§ GIVEN DATA
Lemma data_ok_step :
  data_ok s -> (live s me pg = true -> page_ok (set_storage d' s) pg') ->
  temp_ok (classes s) (temp_of (upd_page me pg' s)) (availablePositions d') (lastTempPos d') ->
  data_ok s'.
Proof.
  intros [] Hok Htemp. destruct Hsame as (S1 & S2 & S3 & S4).
  assert (Hlive : forall k q, live s' k q = live s k q) by done. split; try done.
  - intros k q. change (page_objects s') with (page_objects (upd_page me pg' s)). rewrite upd_lookup, Hlive.
    destruct (decide (k = me)) as [->|Hne].
    + intros [= <-] Hl. rewrite (same_page_live s me pg pg' Hsame) in Hl. destruct (Hok Hl). by split.
    + intros Hq Hl. specialize (Hothers k q). destruct (da_page0 _ _ Hq Hl). split; try done.
      * intros Ha. destruct (ok_set0 Ha) as (t & E1 & E2 & E3). exists t. simpl. rewrite Hfds, Hlocs. done.
      * intros a x Hd Hb Hx. simpl. rewrite Hothers by done. by apply ok_copy0.
  - intros t i k H. destruct (da_all0 _ _ _ H) as (q & Hq & E1 & E2 & E3).
    change (page_objects s') with (page_objects (upd_page me pg' s)). rewrite upd_lookup.
    destruct (decide (k = me)) as [->|]; [|eauto]. simplify_eq. exists pg'. by rewrite S1, S2, S3.
  - intros k q. change (page_objects s') with (page_objects (upd_page me pg' s)). rewrite upd_lookup, Hlive.
    destruct (decide (k = me)) as [->|]; [|apply da_held0].
    intros [= <-]. rewrite S4, (same_page_live s me pg pg' Hsame). by apply da_held0.
  - intros k q. change (page_objects s') with (page_objects (upd_page me pg' s)). rewrite upd_lookup.
    destruct (decide (k = me)) as [->|]; [|apply da_refs0]. intros [= <-]. rewrite S4. by eapply da_refs0.
  - simpl. by rewrite Hfds.
  - simpl. by rewrite Hfds, Hlocs.
  - simpl. by rewrite Hlocs, Hends.
Qed.

Lemma kept_step :
  data_ok s ->
  (live s me pg = true -> forall c f, page_view s pg = Some (c, f) -> exists f', page_view (set_storage d' s) pg' = Some (c, f') /\ same_bytes c f f') ->
  (forall t i info x, pageLocations (storage s) !! (t, i) = Some info -> allPages s !! (t, i) = None ->
     0 <= x < page_bytes (numBytes info) -> set_file d' (file_of t) (startPos info + x) = set_file (storage s) (file_of t) (startPos info + x)) ->
  kept s s'.
Proof.
  intros Hd Hv Hfiles o c f. destruct Hsame as (S1 & S2 & S3 & S4).
  assert (Hview : forall k q, k <> me -> page_objects s !! k = Some q -> live s k q = true -> page_view s q = Some (c, f) ->
    exists f', page_view s' q = Some (c, f') /\ same_bytes c f f').
  { intros k q Hne Hq Hl. unfold page_view. destruct (bytes q); [intros H; by exists f|]. destruct (dirty q) eqn:Edirty; [done|].
    intros [= <- <-]. eexists. split; [done|]. intros x Hx. by apply (Hothers k). }
  destruct o as [k|key]; unfold view.
  - change (page_objects s') with (page_objects (upd_page me pg' s)). rewrite upd_lookup.
    destruct (decide (k = me)) as [->|Hne].
    + rewrite Hpg, S1. change (live s' me pg') with (live s me pg'). rewrite (same_page_live s me pg pg' Hsame).
      destruct (isAnon pg); [|done]. simpl. destruct (live s me pg) eqn:El; [|done]. by apply Hv.
    + destruct (page_objects s !! k) as [q|] eqn:Hq; [|done]. change (live s' k q) with (live s k q).
      destruct (isAnon q && live s k q) eqn:E; [|done]. apply andb_true_iff in E as [_ El]. by apply Hview with k.
  - change (allPages s') with (allPages s). destruct (allPages s !! key) as [k|] eqn:Ek.
    + destruct key as [t i]. destruct (da_all _ Hd _ _ _ Ek) as (q & Hq & E1 & E2 & E3).
      assert (El : live s k q = true) by (unfold live; rewrite E1, E2, E3; by apply bool_decide_eq_true).
      change (page_objects s') with (page_objects (upd_page me pg' s)). rewrite upd_lookup, Hq.
      destruct (decide (k = me)) as [->|Hne]; [|by apply Hview with k]. rewrite Hpg in Hq. injection Hq as <-. by apply Hv.
    + destruct key as [t i]. simpl. rewrite Hlocs. destruct (pageLocations (storage s) !! (t, i)) as [info|] eqn:Ei; [|done].
      intros [= <- <-]. eexists. split; [done|]. intros x Hx. by apply (Hfiles t i).
Qed.
End one_page.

§ ASSIGNMENT
Reproduce verbatim only the segment of the listing bounded by the line containing "- change (allPages" and the line containing "[t i]. destruct", with both boundary lines included.

§ ANSWER SPACE
  - change (allPages s') with (allPages s). destruct (allPages s !! key) as [k|] eqn:Ek.
    + destruct key as [t i]. destruct (da_all _ Hd _ _ _ Ek) as (q & Hq & E1 & E2 & E3).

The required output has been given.